Four years ago, Kim Herrity noticed that a dime-sized mole on the back of her leg had turned itchy and black. A subsequent biopsy revealed stage 3 melanoma. Since having the mole removed along with a lymph node in her groin, Herrity, 38, has remained cancer-free.
But melanoma is prone to recur – sometimes in unexpected places that are easier to miss even than the back of a leg. Yet studies indicate that most people in Herrity’s situation don’t monitor their skin for new growths.
Herrity, who works in quality assurance for a software company in Allentown, is in the minority. She participated in a six-month study of a new mobile app called MelaSight. Developed by dermatologists at Penn Medicine, it is designed to help high-risk melanoma patients track early changes in their moles and spots between dermatology visits.
There is a clear link between conducting your own skin examinations and finding melanomas while they are thinner and more treatable. Yet as few as 7 percent of U.S. adults check their skin regularly. Among people in high-risk groups, the rate is just 10 percent.
Here’s how MelaSight works: Professional photos of a patient’s skin are uploaded onto a password-protected mobile site. The photos also are encrypted to ensure privacy, given that this is a record of the entire body.
Using the camera in their smart phones, patients can zoom in on suspicious skin changes, which are automatically compared with the images taken earlier.
Patients can flag areas of concern for their doctors to check out right away, and make note of them for future reference. The app also lets patients such as Herrity who are at high risk for future melanomas, track whether they meet the once-a-month goal for self-exams.
Penn already uses total-body digital photographs, printed out or stored on a CD, to help patients and doctors check for new or changing skin lesions. But comparing a new lesion with a photo record is far harder than using a phone app that automatically makes the comparison, doctors said.

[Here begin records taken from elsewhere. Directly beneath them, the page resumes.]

(* ===== verification/CapContextProps.v ===== *)
(** * Properties of the capability context

    The claims about lib/ucan/context.go: when [Require] grants access, what a
    grant rests on in every reachable state, who can revoke, and how the context
    reacts to malformed input. *)

From S2P Require Import Prelude GoStrings Key Capability Token TokenSpec TokenProps CapContext.
From S2P Require Import TokenSpec CapContextSpec.

(** ** Completeness of the scans *)

Section completeness.
  Context `{Codec : TokenCodec} `{Wire : WireCodec} `{Keys : KeyLib} `{Iter : MapIteration}.

(** The live side-chain tokens and the roots survive a read. *)
Record keeps_live (now : Z) (s s' : Ctx) : Prop := {
  kl_roots : ctx_roots s' = ctx_roots s;
  kl_require : ∀ k rt, In rt (get_list (ctx_require s) k) → live now rt = true →
    In rt (get_list (ctx_require s') k)
}.

Lemma keeps_live_trans now s1 s2 s3 :
  keeps_live now s1 s2 → keeps_live now s2 s3 → keeps_live now s1 s3.
Proof. intros [] []. split; [congruence|auto]. Qed.

Lemma getTokens_keeps m k now l m' k' t :
  getTokens m k now = (l, m') → In t (get_list m k') → live now t = true → In t (get_list m' k').
Proof.
  unfold getTokens, get_list. destruct (m !! k) as [l0|] eqn:Hk; intros [= <- <-]; [|done].
  intros Hin Hl. destruct (decide (k = k')) as [<-|Hne].
  - rewrite lookup_insert_eq. rewrite Hk in Hin. by apply filter_In.
  - by rewrite lookup_insert_ne.
Qed.

Lemma getRequireTokens_keeps s now a l s' : getRequireTokens s now a = (l, s') → keeps_live now s s'.
Proof.
  unfold getRequireTokens. destruct (getTokens _ _ _) as [l0 m] eqn:Hg. intros [= <- <-].
  split; [done|]. intros k rt. by apply (getTokens_keeps _ _ _ _ _ _ _ Hg).
Qed.

Lemma scanRequire_keeps test s now anchors b s' :
  scanRequire test s now anchors = (b, s') → keeps_live now s s'.
Proof.
  revert s. induction anchors as [|a anchors IH]; intros s; simpl; [by intros [= _ <-]|].
  destruct (getRequireTokens s now a) as [l s1] eqn:H1. apply getRequireTokens_keeps in H1.
  destruct (existsb test l); [by intros [= _ <-]|]. intros H2%IH. by eapply keeps_live_trans.
Qed.

Lemma scanRequire_complete test s now anchors b s' a rt :
  scanRequire test s now anchors = (b, s') →
  In a anchors → In rt (get_list (ctx_require s) a) → live now rt = true → test rt = true → b = true.
Proof.
  revert s. induction anchors as [|a' anchors IH]; intros s; simpl; [done|].
  destruct (getRequireTokens s now a') as [l s1] eqn:H1.
  pose proof (getRequireTokens_keeps _ _ _ _ _ H1) as Hk.
  destruct (existsb test l) eqn:He; [by intros [= <- _]|].
  intros Hrec [->|Hin] Hrt Hl Ht.
  - exfalso. apply existsb_false with (x := rt) in He; [congruence|].
    revert H1. unfold getRequireTokens. destruct (getTokens _ _ _) as [l0 m] eqn:Hg.
    intros [= <- <-]. by apply (getTokens_list _ _ _ _ _ Hg).
  - eapply IH; [done|done| |done|done]. by apply Hk.
Qed.

Lemma in_map_get_list m t : in_map m t ↔ ∃ k, In t (get_list m k).
Proof.
  split; [|intros [k Hk]; by eapply get_list_in].
  intros (k & l & Hl & Hin). exists k. unfold get_list. by rewrite Hl.
Qed.

Lemma in_getRequireAnchors s k rt :
  In rt (get_list (ctx_require s) k) → In k (getRequireAnchors s).
Proof.
  intros Hin. apply list_elem_of_In. unfold getRequireAnchors. apply in_anchors.
  unfold get_list in Hin. destruct (ctx_require s !! k); [eauto|done].
Qed.

Lemma getRoots_in s r : r ∈ ctx_roots s → In r (getRoots s).
Proof.
  intros Hr. unfold getRoots. eapply Permutation_in; [symmetry; apply iter_perm|].
  apply list_elem_of_In. by apply elem_of_elements.
Qed.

“The hope is that greater satisfaction with the mobile app, compared to printed photos or digital prints, will lead to increased skin self-exams and earlier detection of melanomas,” said Michael Ming, associate professor of dermatology at the Hospital of the University of Pennsylvania and one of the study’s authors.
When it comes to choosing between the two methods of self-examination, Herrity said she prefers the mobile tool.
“Using the app, I can watch the growth and progress and changing of spots on my skin,” she said. “I can screen-shot any changes, then send the pictures to the doctor to see if she wants me to make an appointment to come in.”
In the trial study, participants were divided into two groups: those using the app, and those who used photos that were printed or stored on a CD. Results show that patients using the app reported a 94 percent satisfaction rate over six months, compared with 54 percent for the group employing prints or CD images.
The print photos were especially unpopular, said Emily Chu, assistant professor of dermatology at Penn Medicine and an author of the report. “They found the prints inconvenient,” she said. “They needed to be physically stored somewhere and keeping them away from family members and children is important because they are fairly revealing.”
Researchers also looked at whether having a smartphone app loaded with a patients’ photos could help improve the skin self-exam rate. But the two groups performed identically: one in five performed the exams at the start of the study, increasing to 37 percent six months later. Future studies on this topic are ongoing.
“Self-examination is actually a very difficult process,” Ming said. “Some patients have hundreds of moles on their body. Trying to find what’s changing or new when you have hundreds of different spots can be very difficult and discouraging for patients.”
The physicians are working to make the app available to other patients in their clinics, not just those enrolled in the study.
“A lot of patients walk into a doctor’s office thinking that any physician or dermatologist can detect melanoma,” said Chu. “We’ve all seen cases where there are melanomas that don’t look obvious, so in those cases it’s extremely helpful for a patient or family member to point out a skin lesion to the doctor because no one knows their skin better than themselves.”
Just knowing whether anything has changed on the skin is immensely helpful, Ming said.
“It’s all about early detection,” he said. “We tell the patient if you have something that looks funny but has been like that for 10 years and you’re confident it hasn’t changed, I’m less interested in that than the spot next to it that looks ordinary that wasn’t here six months ago.”
“That’s where these tools can really help,” said Ming.
Herrity also appreciates that she can use the mobile app in private, anytime she wants.
“If I’m at work wondering, ‘What is that thing?’ I can run into the restroom, whip out my phone and say, ‘It’s nothing.’ I don’t have to wait,” she said.
“If I’d had the app for the mole on the back of my leg, who knows?”